Imaging blood flow inside highly scattering media using ultrasound modulated optical tomography

We report the use of ultrasound modulated optical tomography (UOT) with heterodyne parallel detection to locally sense and image blood flow deep inside a highly scattering medium. We demonstrate that the UOT signal is sensitive to the speed of the blood flow in the ultrasound focus and present an analytical model that relates UOT signals to the optical properties (i. e. scattering coefficient, anisotropy, absorption, and flow speed) of the blood and the background medium. We found an excellent agreement between the experimental data and the analytical model. By varying the integration time of the camera in our setup, we were able to spatially resolve blood flow in a scattering medium with a lateral resolution of 1.5 mm. Sensitive, accurate and noninvasive method to measure blood flow is important to study biological processes such as local metabolism, pharmacodynamics, and stroke recovery.
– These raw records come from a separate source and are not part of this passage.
(** * filetag_explorer: the catalog store and the reconciler

    A shallow embedding of the store operations and of the index / rescan
    procedure of [app.py] and of its refactoring [tagfile-c.py].

    - Python [str] and SQLite [TEXT] are [string]; a character is an [ascii].
    - Python [int] and SQLite [INTEGER] are [Z]; [mtime] ([REAL], a float that
      is only stored and compared) is a rational [Q].
    - A table is the list of its rows in storage order.
    - The host ([os.path], [pathlib], the file system, the clock) is a record
      [OS]; an operation reads one snapshot of it.
    - An exception is the [Raised] case of [outcome].  On the disk, [stat]
      raises inside [upsert_file] and [exists] raises inside the pruning of
      a scan; [remove_missing_under] itself is the function on the calls
      where [exists] returns.
    - A scan worker is the function its thread runs; what it emits and the
      store calls it makes are collected, in order, in a log of [event]s.
      The slots connected to the signals belong to the GUI layer. *)

From Stdlib Require Import List String Ascii ZArith QArith Bool Lia.
Import ListNotations.
Local Open Scope string_scope.
Local Open Scope Z_scope.

(** ** Python builtins used by the sources *)
Module Py.

(** [bool(s)] for a [str]. *)
Definition truthy (s : string) : bool := negb (s =? "")%string.

(** [c.isspace()] on the code points below 256. *)
Definition isspace (c : ascii) : bool :=
  let n := N_of_ascii c in
  (((9 <=? n) && (n <=? 13)) || ((28 <=? n) && (n <=? 32))
   || (n =? 133) || (n =? 160))%N.

Fixpoint lstrip (s : string) : string :=
  match s with
  | "" => ""
  | String c s' => if isspace c then lstrip s' else s
  end.

Fixpoint rstrip (s : string) : string :=
  match s with
  | "" => ""
  | String c s' =>
      let r := rstrip s' in
      if isspace c && (r =? "")%string then "" else String c r
  end.

(** [s.strip()] *)
Definition strip (s : string) : string := rstrip (lstrip s).

(** [s.replace(old, new)] for a one-character [old]. *)
Fixpoint replace_char (old : ascii) (new : string) (s : string) : string :=
  match s with
  | "" => ""
  | String c s' =>
      if (c =? old)%char then new ++ replace_char old new s'
      else String c (replace_char old new s')
  end.

(** [s.startswith(p)] *)
Definition startswith (s p : string) : bool := String.prefix p s.

(** [sep.join(l)] *)
Definition join (sep : string) (l : list string) : string := String.concat sep l.

(** [list(set(l))]: the distinct elements (the iteration order of a Python
    set is unspecified; first occurrences are kept here). *)
Definition uniq (l : list string) : list string := rev (nodup string_dec (rev l)).

Inductive exn := OSError.

Inductive outcome (A : Type) :=
| Returned (a : A)
| Raised (e : exn).
Arguments Returned {A} a.
Arguments Raised {A} e.

End Py.

(** ** The part of SQLite the queries rely on *)
Module Sqlite.

(** [sqlite3Tolower]: only A-Z are folded. *)
Definition tolower (c : ascii) : ascii :=
  let n := N_of_ascii c in
  if ((65 <=? n) && (n <=? 90))%N then ascii_of_N (n + 32) else c.

Definition char_eq_nocase (c d : ascii) : bool := (tolower c =? tolower d)%char.

Definition is_escape (esc : option ascii) (c : ascii) : bool :=
  match esc with
  | Some e => (c =? e)%char
  | None => false
  end.

(** [s LIKE pat ESCAPE esc] (the relation [patternCompare] decides for
    [likeInfoNorm]): [%] is any run of characters, [_] is any one
    character, the escape character makes the next one literal, anything
    else is compared without ASCII case. *)
Fixpoint like (esc : option ascii) (pat : string) : string -> bool :=
  match pat with
  | "" => fun s => (s =? "")%string
  | String c pat' =>
      if (c =? "%")%char then
        fix star (s : string) : bool :=
          like esc pat' s
          || match s with
             | "" => false
             | String _ s' => star s'
             end
      else if is_escape esc c then
        match pat' with
        | "" => fun _ => false
        | String c2 pat'' =>
            fun s =>
              match s with
              | "" => false
              | String d s' => char_eq_nocase c2 d && like esc pat'' s'
              end
        end
      else if (c =? "_")%char then
        fun s =>
          match s with
          | "" => false
          | String _ s' => like esc pat' s'
          end
      else
        fun s =>
          match s with
          | "" => false
          | String d s' => char_eq_nocase c d && like esc pat' s'
          end
  end.

(** *** Schema ([init_db]) *)

(** [files(id INTEGER PRIMARY KEY, path TEXT UNIQUE, size INTEGER,
    mtime REAL, hash TEXT)] *)
Record file_row := mk_file
  { f_id : Z; f_path : string; f_size : Z; f_mtime : Q; f_hash : option string }.

(** [tags(id INTEGER PRIMARY KEY, name TEXT UNIQUE, ord INTEGER)];
    [ord] may be [NULL]. *)
Record tag_row := mk_tag
  { t_id : Z; t_name : string; t_ord : option Z }.

(** [file_tags(file_id, tag_id, UNIQUE(file_id, tag_id))], both columns
    [ON DELETE CASCADE]. *)
Record file_tag_row := mk_ft { ft_file : Z; ft_tag : Z }.

(** [roots(path TEXT PRIMARY KEY, last_scanned REAL)] *)
Record root_row := mk_root { r_path : string; r_last_scanned : Z }.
Optical methods of flowmetry possess these features, however the lack of spatial resolution with increasing depth due multiple scattering present challenge. Ultrasound modulated optical tomography (UOT), a hybrid of light and ultrasound combines the high sensitivity to blood flow (i. e. attribute of the optical techniques) and the spatial resolution (i. e. the attribute of ultrasound). The ability of UOT for depth resolved blood flow imaging is illustrated in the image above.